Goal of the exercise: Below is a listing from which only part is wanted; return exactly the lines from the one with "(** Version [v], from log id [i] on. *)" up to and including the one with "do_prepare 0 0 ++ do_calls 0 3 3".

Excerpted data:
====

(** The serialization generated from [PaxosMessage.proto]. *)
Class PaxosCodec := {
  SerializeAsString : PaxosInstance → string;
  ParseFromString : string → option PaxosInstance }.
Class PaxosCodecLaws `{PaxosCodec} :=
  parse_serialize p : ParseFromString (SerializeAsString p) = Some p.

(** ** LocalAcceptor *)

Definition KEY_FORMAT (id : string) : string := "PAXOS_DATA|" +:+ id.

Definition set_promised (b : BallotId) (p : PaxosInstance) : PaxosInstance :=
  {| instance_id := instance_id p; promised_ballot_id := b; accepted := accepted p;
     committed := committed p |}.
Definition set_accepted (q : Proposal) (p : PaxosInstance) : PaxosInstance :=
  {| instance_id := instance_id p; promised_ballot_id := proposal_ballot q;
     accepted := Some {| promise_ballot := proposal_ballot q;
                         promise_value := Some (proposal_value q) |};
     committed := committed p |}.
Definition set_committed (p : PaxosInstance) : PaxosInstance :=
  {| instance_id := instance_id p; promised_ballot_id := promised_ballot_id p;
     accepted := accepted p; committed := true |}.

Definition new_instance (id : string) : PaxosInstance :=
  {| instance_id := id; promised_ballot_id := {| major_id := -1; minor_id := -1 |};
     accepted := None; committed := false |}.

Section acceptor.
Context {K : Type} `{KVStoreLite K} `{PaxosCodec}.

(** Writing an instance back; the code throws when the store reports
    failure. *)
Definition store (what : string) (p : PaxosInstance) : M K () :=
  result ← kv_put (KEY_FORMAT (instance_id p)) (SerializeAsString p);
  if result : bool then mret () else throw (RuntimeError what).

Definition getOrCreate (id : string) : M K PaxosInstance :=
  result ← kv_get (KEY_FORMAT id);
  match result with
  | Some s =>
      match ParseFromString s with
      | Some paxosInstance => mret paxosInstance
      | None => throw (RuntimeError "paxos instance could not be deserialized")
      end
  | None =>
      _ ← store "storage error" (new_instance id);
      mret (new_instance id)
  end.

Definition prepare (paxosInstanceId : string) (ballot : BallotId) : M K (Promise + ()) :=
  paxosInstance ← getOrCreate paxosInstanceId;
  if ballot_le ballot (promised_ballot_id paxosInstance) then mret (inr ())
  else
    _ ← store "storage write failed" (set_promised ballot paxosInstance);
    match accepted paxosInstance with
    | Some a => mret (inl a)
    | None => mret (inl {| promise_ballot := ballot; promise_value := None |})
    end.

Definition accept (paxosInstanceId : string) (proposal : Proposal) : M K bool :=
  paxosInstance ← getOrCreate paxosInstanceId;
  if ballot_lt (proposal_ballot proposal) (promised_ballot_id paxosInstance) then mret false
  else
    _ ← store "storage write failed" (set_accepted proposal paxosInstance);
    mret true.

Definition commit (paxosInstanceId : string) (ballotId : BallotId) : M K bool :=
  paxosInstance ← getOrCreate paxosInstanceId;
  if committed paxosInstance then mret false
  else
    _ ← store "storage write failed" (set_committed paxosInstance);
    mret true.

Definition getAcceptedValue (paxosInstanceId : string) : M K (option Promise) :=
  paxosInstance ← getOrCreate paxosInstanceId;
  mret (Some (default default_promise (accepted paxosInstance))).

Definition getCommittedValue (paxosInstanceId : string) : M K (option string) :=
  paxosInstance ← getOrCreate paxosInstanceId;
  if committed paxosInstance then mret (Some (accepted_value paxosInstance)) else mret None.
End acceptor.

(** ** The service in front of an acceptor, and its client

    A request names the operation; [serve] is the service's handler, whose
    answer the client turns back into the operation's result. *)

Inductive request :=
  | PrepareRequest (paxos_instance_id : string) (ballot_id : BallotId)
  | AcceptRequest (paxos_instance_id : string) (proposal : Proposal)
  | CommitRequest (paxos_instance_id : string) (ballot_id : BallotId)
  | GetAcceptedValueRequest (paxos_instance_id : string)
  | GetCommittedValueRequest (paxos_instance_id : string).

====

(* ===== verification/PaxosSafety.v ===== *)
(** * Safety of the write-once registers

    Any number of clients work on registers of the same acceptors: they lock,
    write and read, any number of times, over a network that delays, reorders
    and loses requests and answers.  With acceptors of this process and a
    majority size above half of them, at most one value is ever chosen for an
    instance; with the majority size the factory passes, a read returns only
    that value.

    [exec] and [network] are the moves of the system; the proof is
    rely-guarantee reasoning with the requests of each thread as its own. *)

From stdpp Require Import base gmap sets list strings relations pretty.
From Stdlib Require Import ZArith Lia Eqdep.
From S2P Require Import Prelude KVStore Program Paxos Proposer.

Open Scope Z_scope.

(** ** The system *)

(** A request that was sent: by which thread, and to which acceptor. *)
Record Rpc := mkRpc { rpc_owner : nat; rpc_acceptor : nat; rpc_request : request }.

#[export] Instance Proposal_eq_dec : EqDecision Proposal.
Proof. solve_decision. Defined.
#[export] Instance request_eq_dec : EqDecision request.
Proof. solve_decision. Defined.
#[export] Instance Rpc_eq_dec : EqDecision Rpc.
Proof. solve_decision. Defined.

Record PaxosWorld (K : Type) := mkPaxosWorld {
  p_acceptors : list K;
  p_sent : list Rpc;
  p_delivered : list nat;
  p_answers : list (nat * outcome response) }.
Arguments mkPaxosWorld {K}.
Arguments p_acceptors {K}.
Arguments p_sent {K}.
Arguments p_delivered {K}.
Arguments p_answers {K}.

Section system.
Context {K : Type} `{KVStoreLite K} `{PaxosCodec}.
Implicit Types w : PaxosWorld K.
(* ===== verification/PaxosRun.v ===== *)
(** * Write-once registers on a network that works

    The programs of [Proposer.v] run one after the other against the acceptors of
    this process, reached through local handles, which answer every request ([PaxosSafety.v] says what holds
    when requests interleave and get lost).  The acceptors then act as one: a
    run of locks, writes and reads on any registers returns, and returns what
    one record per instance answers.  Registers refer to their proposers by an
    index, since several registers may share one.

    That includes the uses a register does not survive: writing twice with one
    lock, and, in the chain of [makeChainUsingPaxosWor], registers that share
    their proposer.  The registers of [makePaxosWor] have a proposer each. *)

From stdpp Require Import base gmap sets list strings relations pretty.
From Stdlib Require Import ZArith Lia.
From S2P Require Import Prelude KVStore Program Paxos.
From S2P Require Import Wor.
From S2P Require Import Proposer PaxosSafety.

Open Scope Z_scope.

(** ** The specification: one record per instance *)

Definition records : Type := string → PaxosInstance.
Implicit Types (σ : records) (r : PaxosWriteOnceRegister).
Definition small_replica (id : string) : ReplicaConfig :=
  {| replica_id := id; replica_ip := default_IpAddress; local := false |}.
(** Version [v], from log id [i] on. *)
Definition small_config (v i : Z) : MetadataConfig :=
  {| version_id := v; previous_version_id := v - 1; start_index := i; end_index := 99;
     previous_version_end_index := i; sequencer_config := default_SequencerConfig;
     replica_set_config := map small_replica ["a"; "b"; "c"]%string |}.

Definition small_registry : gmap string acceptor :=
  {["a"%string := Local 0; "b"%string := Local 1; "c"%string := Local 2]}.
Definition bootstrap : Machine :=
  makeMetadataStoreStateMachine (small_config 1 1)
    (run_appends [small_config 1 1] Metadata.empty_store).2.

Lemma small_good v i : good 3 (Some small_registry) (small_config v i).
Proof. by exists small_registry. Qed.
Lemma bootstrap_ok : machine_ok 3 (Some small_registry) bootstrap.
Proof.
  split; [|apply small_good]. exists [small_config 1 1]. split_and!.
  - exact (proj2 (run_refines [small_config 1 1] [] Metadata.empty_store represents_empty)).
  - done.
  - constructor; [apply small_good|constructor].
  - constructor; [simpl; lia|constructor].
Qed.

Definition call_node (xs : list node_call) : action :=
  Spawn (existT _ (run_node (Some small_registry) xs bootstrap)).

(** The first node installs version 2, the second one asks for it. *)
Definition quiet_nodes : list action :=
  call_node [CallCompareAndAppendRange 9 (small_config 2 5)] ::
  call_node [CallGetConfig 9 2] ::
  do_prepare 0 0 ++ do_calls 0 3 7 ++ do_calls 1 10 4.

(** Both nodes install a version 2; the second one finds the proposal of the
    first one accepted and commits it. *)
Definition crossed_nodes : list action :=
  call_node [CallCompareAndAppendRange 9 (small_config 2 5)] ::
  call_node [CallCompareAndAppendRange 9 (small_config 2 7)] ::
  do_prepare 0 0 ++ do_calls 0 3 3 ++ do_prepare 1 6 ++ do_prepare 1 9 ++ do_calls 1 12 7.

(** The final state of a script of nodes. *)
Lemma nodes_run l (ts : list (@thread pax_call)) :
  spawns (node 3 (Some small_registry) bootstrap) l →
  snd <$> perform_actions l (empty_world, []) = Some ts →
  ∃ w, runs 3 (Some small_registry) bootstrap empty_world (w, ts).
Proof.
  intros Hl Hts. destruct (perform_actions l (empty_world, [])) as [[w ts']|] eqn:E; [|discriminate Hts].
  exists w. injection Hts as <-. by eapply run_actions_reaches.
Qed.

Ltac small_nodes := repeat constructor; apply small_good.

====

Finished task:
(** Version [v], from log id [i] on. *)
Definition small_config (v i : Z) : MetadataConfig :=
  {| version_id := v; previous_version_id := v - 1; start_index := i; end_index := 99;
     previous_version_end_index := i; sequencer_config := default_SequencerConfig;
     replica_set_config := map small_replica ["a"; "b"; "c"]%string |}.

Definition small_registry : gmap string acceptor :=
  {["a"%string := Local 0; "b"%string := Local 1; "c"%string := Local 2]}.
Definition bootstrap : Machine :=
  makeMetadataStoreStateMachine (small_config 1 1)
    (run_appends [small_config 1 1] Metadata.empty_store).2.

Lemma small_good v i : good 3 (Some small_registry) (small_config v i).
Proof. by exists small_registry. Qed.
Lemma bootstrap_ok : machine_ok 3 (Some small_registry) bootstrap.
Proof.
  split; [|apply small_good]. exists [small_config 1 1]. split_and!.
  - exact (proj2 (run_refines [small_config 1 1] [] Metadata.empty_store represents_empty)).
  - done.
  - constructor; [apply small_good|constructor].
  - constructor; [simpl; lia|constructor].
Qed.

Definition call_node (xs : list node_call) : action :=
  Spawn (existT _ (run_node (Some small_registry) xs bootstrap)).

(** The first node installs version 2, the second one asks for it. *)
Definition quiet_nodes : list action :=
  call_node [CallCompareAndAppendRange 9 (small_config 2 5)] ::
  call_node [CallGetConfig 9 2] ::
  do_prepare 0 0 ++ do_calls 0 3 7 ++ do_calls 1 10 4.

(** Both nodes install a version 2; the second one finds the proposal of the
    first one accepted and commits it. *)
Definition crossed_nodes : list action :=
  call_node [CallCompareAndAppendRange 9 (small_config 2 5)] ::
  call_node [CallCompareAndAppendRange 9 (small_config 2 7)] ::
  do_prepare 0 0 ++ do_calls 0 3 3 ++ do_prepare 1 6 ++ do_prepare 1 9 ++ do_calls 1 12 7.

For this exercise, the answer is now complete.